■ Available data:
Lemma matchTrim_Some (s : string) (n : nat) (r : string) :
  matchTrim s = Some (n, r) ->
  r = "" /\
  exists L T R rest, s = L +:+ T +:+ R +:+ rest /\ n = String.length (L +:+ T +:+ R) /\
    isNewlineRun L /\ isTrimToken T /\ isNewlineRun R /\ fst (skipNewlines rest) = 0%nat.
Proof.
  unfold matchTrim. intros H.
  destruct (skipNewlines_split s) as (L & HsL & HlenL & HL & _).
  destruct (skipNewlines s) as [before atToken]. cbn [fst snd] in *.
  destruct (stripPrefixCI "{{trim}}" atToken) as [afterToken|] eqn:HT; [|done].
  destruct (stripPrefixCI_split _ _ _ HT) as (T & -> & HlenT & HT').
  destruct (skipNewlines_split afterToken) as (R & HsR & HlenR & HR & Hrest).
  destruct (skipNewlines afterToken) as [after rest]. cbn [fst snd] in *.
  injection H as <- <-. split; [done|].
  exists L, T, R, rest. split_and!; try done.
  - by rewrite HsL, HsR.
  - rewrite !str_length_app, HlenL, HlenT, HlenR. cbn [String.length]. lia.
Qed.

Lemma matchTrim_None (s : string) : ~ trimMatchAt s -> matchTrim s = None.
Proof.
  intros Hno. destruct (matchTrim s) as [[n r]|] eqn:H; [|done].
  destruct (matchTrim_Some s n r H) as (_ & L & T & R & rest & -> & _ & HL & HT & _).
  exfalso. apply Hno. by exists L, T, (R +:+ rest).
Qed.

(** Replacing the matches of the expression, step by step. *)
Lemma replaceAll_trim_match (L T R rest : string) :
  isNewlineRun L -> isTrimToken T -> isNewlineRun R ->
  fst (skipNewlines rest) = 0%nat ->
  replaceAll matchTrim (L +:+ T +:+ R +:+ rest) = replaceAll matchTrim rest.
Proof.
  intros HL HT HR Hrest. unfold replaceAll.
  pose proof (matchTrim_match L T R rest HL HT HR Hrest) as Hm.
  assert (L +:+ T +:+ R +:+ rest = (L +:+ T +:+ R) +:+ rest) as Hassoc
    by (by rewrite !str_app_assoc).
  assert (0 < String.length (L +:+ T +:+ R))%nat as Hpos
    by (rewrite !str_length_app, (trimToken_length T HT); lia).
  rewrite Hassoc in Hm |- *.
  destruct (L +:+ T +:+ R) as [|c m]; [simpl in Hpos; lia|].
  change (String c m +:+ rest) with (String c (m +:+ rest)) in Hm |- *.
  cbn [replaceMatches]. rewrite Hm. simpl String.length. simpl Nat.pred.
  by rewrite replaceMatches_skip.
Qed.
(** * bookstore_manager: the sales ledger and its stock coupling

    A shallow embedding of [bookstore_manager.py].

    - A Python [str] is a [string]; each element stands for one character
      of the [str], so [String.length] is Python's [len].
    - A Python [int] is a [Z], without a largest value.  An INTEGER
      column holds 64 bits, signed: sqlite3 raises [OverflowError] when a
      statement is given a Python [int] outside that range, and the
      statement writes nothing.  The INSERT of [sales_record] and the
      UPDATE of [update_sales_record] bind numbers the operator typed, or
      computed from them, and test them ([int64]); every other number
      given to a statement is a literal of the source or was read from a
      table.
    - AUTOINCREMENT ends at the largest 64-bit [sid]: once that one has
      been handed out, an INSERT into [sale] fails with
      sqlite3.OperationalError (database or disk is full), the class a
      missing table raises too.
    - The SQLite file [bookstore.db] is a record of three optional tables
      ([None]: the table does not exist).  [member] and [book] have a TEXT
      PRIMARY KEY and are finite maps from that key; [sale] has an INTEGER
      PRIMARY KEY AUTOINCREMENT and is a finite map from [sid] together
      with the largest [sid] handed out so far.
    - [input()] reads from an explicit list of lines and raises [EOFError]
      when it is exhausted; [print] appends a [notice] to the output.
    - Every function returns a [result]: how it ended (returned, or an
      exception left it), the committed database, the output, and the
      lines not yet read.
    - Each function writes and commits in one place, right before it
      returns, so the database of a [result] is the last committed one: an
      exception leaves the [with] block with nothing pending.
    - [main] runs the functions one after the other on what is left of the
      input; its loop takes fuel, and one turn per line of input is shown
      to be enough. *)

From stdpp Require Import base option list gmap strings sorting.
From Stdlib Require Import ZArith Lia Ascii.
(** A cell of the z-score detector surface: finite, 0 where the z-score
    is NaN, and in [0, 1] when the thresholds are not negative. *)
Lemma zscore_detector_cell (config : ProcessingConfig) (z_score : grid)
    (i j : nat) (v : float) :
  cell z_score i j = Some v ->
  exists q,
    cell (_run_zscore_detector config z_score) i j = Some (Fin q) /\
    (v = NaN -> q = 0) /\
    (0 <= or_default (mad_threshold (zscore_config config)) (35 # 10) ->
     0 <= or_default (threshold (zscore_config config)) 3 ->
     0 <= q <= 1).
Proof.
  intros Hc. unfold _run_zscore_detector.
  destruct (or_default (use_mad (zscore_config config)) true).
  - destruct (Np.drop_nan (concat z_score)) as [| v0 vt] eqn:Ev.
    + unfold zeros_like. rewrite cell_gmap, Hc. simpl.
      exists 0. split; [reflexivity |]. split; [reflexivity | intros; lra].
    + rewrite <- Ev. clear Ev v0 vt.
      set (median := Np.median (Np.drop_nan (concat z_score))).
      set (mad := Np.median (map (fun v => abs (sub v median))
                                 (Np.drop_nan (concat z_score)))).
      set (thr := or_default (mad_threshold (zscore_config config)) (35 # 10)).
      destruct (ltb mad (Fin (1 # 10000000000))) eqn:Em;
        rewrite !cell_gmap, Hc; cbn [option_map].
      * change (nan_to_num 0 None None
                  (minimum (div (abs (sub v median)) (Fin thr)) (Fin 1)))
          with (clip (abs (sub v median)) thr).
        destruct (clip_spec (abs (sub v median)) thr) as (q & Hq & Hn & Hu).
        exists q. split; [now rewrite Hq |]. split.
        -- intros ->. now apply Hn.
        -- intros H1 _. apply Hu; [apply abs_nonneg | exact H1].
      * change (nan_to_num 0 None None
                  (minimum (div (div (abs (sub v median)) mad) (Fin thr)) (Fin 1)))
          with (clip (div (abs (sub v median)) mad) thr).
        destruct (clip_spec (div (abs (sub v median)) mad) thr) as (q & Hq & Hn & Hu).
        exists q. split; [now rewrite Hq |]. split.
        -- intros ->. now apply Hn.
        -- intros H1 _. apply Hu; [| exact H1].
           apply div_nonneg; [apply abs_nonneg | exact Em].
  - set (thr := or_default (threshold (zscore_config config)) 3).
    rewrite !cell_gmap, Hc. cbn [option_map].
    change (nan_to_num 0 None None (minimum (div (abs v) (Fin thr)) (Fin 1)))
      with (clip (abs v) thr).
    destruct (clip_spec (abs v) thr) as (q & Hq & Hn & Hu).
    exists q. split; [now rewrite Hq |]. split.
    + intros ->. now apply Hn.
    + intros _ H2. apply Hu; [apply abs_nonneg | exact H2].
Qed.

(** Scattering scores into the valid cells leaves 0 elsewhere and puts
    nothing but scores (or 0) anywhere. *)
Lemma scatter_row_cell (m : list bool) :
  forall scores r rest,
    scatter_row m scores = (r, rest) ->
    (forall v, In v rest -> In v scores) /\
    (forall j b, nth_error m j = Some b ->
       exists v, nth_error r j = Some v /\
                 (b = false -> v = Fin 0) /\ (v = Fin 0 \/ In v scores)).
Proof.
  induction m as [| b0 m IH]; intros scores r rest; simpl.
  - intros H. injection H as <- <-. split; [auto |]. intros [| j] b; discriminate.
  - destruct b0.
    + destruct scores as [| s ss].
      * destruct (scatter_row m []) as [r' rest'] eqn:E.
        intros H. injection H as <- <-. destruct (IH _ _ _ E) as [Hrest Hcell].
        split; [exact Hrest |]. intros [| j] b Hb; simpl in *.
        -- exists (Fin 0). auto.
        -- apply Hcell, Hb.
      * destruct (scatter_row m ss) as [r' rest'] eqn:E.
        intros H. injection H as <- <-. destruct (IH _ _ _ E) as [Hrest Hcell].
        split; [intros v Hv; right; now apply Hrest |].
        intros [| j] b Hb; simpl in *.
        -- injection Hb as <-. exists s. split; [reflexivity |].
           split; [discriminate | right; now left].
        -- destruct (Hcell j b Hb) as (v & Hv & Hf & Hs).
           exists v. split; [exact Hv |]. split; [exact Hf |].
           destruct Hs; [now left | right; now right].
    + destruct (scatter_row m scores) as [r' rest'] eqn:E.
      intros H. injection H as <- <-. destruct (IH _ _ _ E) as [Hrest Hcell].
      split; [exact Hrest |]. intros [| j] b Hb; simpl in *.
      * exists (Fin 0). auto.
      * apply Hcell, Hb.
Qed.

Lemma scatter_cell (m : mask) :
  forall scores i j b,
    cell m i j = Some b ->
    exists v, cell (scatter m scores) i j = Some v /\
              (b = false -> v = Fin 0) /\ (v = Fin 0 \/ In v scores).
Proof.
  induction m as [| row m IH]; intros scores i j b; [destruct i; discriminate |].
  simpl scatter. destruct (scatter_row row scores) as [r rest] eqn:E.
  destruct (scatter_row_cell _ _ E) as [Hrest Hcell].
  destruct i as [| i]; unfold cell; simpl.
  - apply Hcell.
  - intros Hb. destruct (IH rest i j b Hb) as (v & Hv & Hf & Hs).
    exists v. split; [exact Hv |]. split; [exact Hf |].
    destruct Hs; [now left | right; now apply Hrest].
Qed.

Lemma min_list_Fin (t : list Q) :
  forall x, exists m,
    Np.min_list (Fin x) (map Fin t) = Fin m /\ m <= x /\
    forall q, In q t -> m <= q.
Proof.
  unfold Np.min_list. induction t as [| y t IH]; intros x; simpl.
  - exists x. split; [reflexivity |]. split; [lra | intros q []].
  - destruct (Qltb y x) eqn:E.
    + apply Qltb_lt in E. destruct (IH y) as (m & Hm & Hle & Hall).
      exists m. split; [exact Hm |]. split; [lra |].
      intros q [<- | Hq]; [exact Hle | now apply Hall].
    + apply Qltb_ge in E. destruct (IH x) as (m & Hm & Hle & Hall).
      exists m. split; [exact Hm |]. split; [exact Hle |].
      intros q [<- | Hq]; [lra | now apply Hall].
Qed.

Lemma max_list_Fin (t : list Q) :
  forall x, exists m,
    Np.max_list (Fin x) (map Fin t) = Fin m /\ x <= m /\
    forall q, In q t -> q <= m.
Proof.
  unfold Np.max_list. induction t as [| y t IH]; intros x; simpl.
  - exists x. split; [reflexivity |]. split; [lra | intros q []].
  - destruct (Qltb x y) eqn:E.
    + apply Qltb_lt in E. destruct (IH y) as (m & Hm & Hle & Hall).
      exists m. split; [exact Hm |]. split; [lra |].
      intros q [<- | Hq]; [exact Hle | now apply Hall].
    + apply Qltb_ge in E. destruct (IH x) as (m & Hm & Hle & Hall).
      exists m. split; [exact Hm |]. split; [exact Hle |].
      intros q [<- | Hq]; [lra | now apply Hall].
Qed.

Lemma existsb_isnan_Fin (l : list Q) : existsb isnan (map Fin l) = false.
Proof. induction l; simpl; auto. Qed.

(** Min-max normalisation of finite scores gives values in [0, 1]. *)
Lemma normalised_unit (l : list Q) (lo hi : float) :
  Np.amin (map Fin l) = Ok lo -> Np.amax (map Fin l) = Ok hi ->
  forall v,
    In v (map (fun s => div (sub s lo)
                            (add (sub hi lo) (Fin (1 # 10000000000))))
              (map Fin l)) ->
    exists q, v = Fin q /\ 0 <= q <= 1.
Proof.
  destruct l as [| x t]; [discriminate |].
  unfold Np.amin, Np.amax.
  change (map Fin (x :: t)) with (Fin x :: map Fin t).
  change (existsb isnan (Fin x :: map Fin t)) with (existsb isnan (map Fin (x :: t))).
  rewrite existsb_isnan_Fin.
  destruct (min_list_Fin t x) as (m & Hm & Hmx & Hmall).
  destruct (max_list_Fin t x) as (M & HM & HMx & HMall).
  rewrite Hm, HM. intros Hlo Hhi. injection Hlo as <-. injection Hhi as <-.
  intros v Hv. apply in_map_iff in Hv. destruct Hv as (s & <- & Hs).
  assert (Hq : exists q, s = Fin q /\ m <= q <= M).
  { destruct Hs as [<- | Hs]; [exists x; split; [reflexivity | lra] |].
    apply in_map_iff in Hs. destruct Hs as (q & <- & Hq).
    exists q. split; [reflexivity |]. split; [now apply Hmall | now apply HMall]. }
  destruct Hq as (q & -> & Hq). simpl.
  rewrite Qsgn_pos by lra.
  eexists. split; [reflexivity |]. split.
  - apply Qle_shift_div_l; lra.
  - apply Qle_shift_div_r; lra.
Qed.

Lemma map_neg_Fin (l : list Q) : map neg (map Fin l) = map Fin (map Qopp l).
Proof. now rewrite !map_map. Qed.

(** A cell of the isolation-forest surface: finite, in [0, 1], and 0 at
    the cells where the data is NaN. *)
Lemma isolation_forest_cell (config : ProcessingConfig) (model : IsolationForest)
    (data : grid) (features : dict grid) (surface : grid) (i j : nat) (d : float) :
  _run_isolation_forest config model data features = Ok surface ->
  cell data i j = Some d ->
  exists q, cell surface i j = Some (Fin q) /\ 0 <= q <= 1 /\
            (isnan d = true -> q = 0).
Proof.
  unfold _run_isolation_forest. intros Hrun Hc.
  match type of Hrun with
  | match ?fl with _ => _ end = _ => destruct fl as [| f0 ft] eqn:Efl
  end.
  - injection Hrun as <-. unfold zeros_like. rewrite cell_gmap, Hc. simpl.
    exists 0. split; [reflexivity |]. split; [lra | reflexivity].
  - rewrite <- Efl in Hrun. clear Efl f0 ft.
    unfold fit_decision_function in Hrun.
    match type of Hrun with
    | context [model ?p ?X] => set (raw := model p X) in *
    end.
    match type of Hrun with
    | bind (match ?X with _ => _ end) _ = _ => destruct X; [discriminate |]
    end.
    simpl bind in Hrun. rewrite map_neg_Fin in Hrun.
    destruct (Np.amin (map Fin (map Qopp raw))) as [lo |] eqn:Elo; [| discriminate].
    destruct (Np.amax (map Fin (map Qopp raw))) as [hi |] eqn:Ehi; [| discriminate].
    simpl bind in Hrun. injection Hrun as <-.
    assert (Hm : cell (valid_mask data) i j = Some (negb (isnan d)))
      by (unfold valid_mask; now rewrite cell_gmap, Hc).
    destruct (scatter_cell _
                (map (fun s => div (sub s lo)
                                   (add (sub hi lo) (Fin (1 # 10000000000))))
                     (map Fin (map Qopp raw))) _ _ Hm)
      as (v & Hv & Hf & Hs).
    destruct Hs as [-> | Hs].
    + exists 0. split; [exact Hv |]. split; [lra | reflexivity].
    + destruct (normalised_unit _ Elo Ehi _ Hs) as (q & -> & Hq).
      exists q. split; [exact Hv |]. split; [exact Hq |].
      intros Hn. rewrite Hn in Hf. specialize (Hf eq_refl). congruence.
Qed.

■ Task:
In the entries above, how many lines hold "float"? Answer with the number alone.

■ Task solution:
3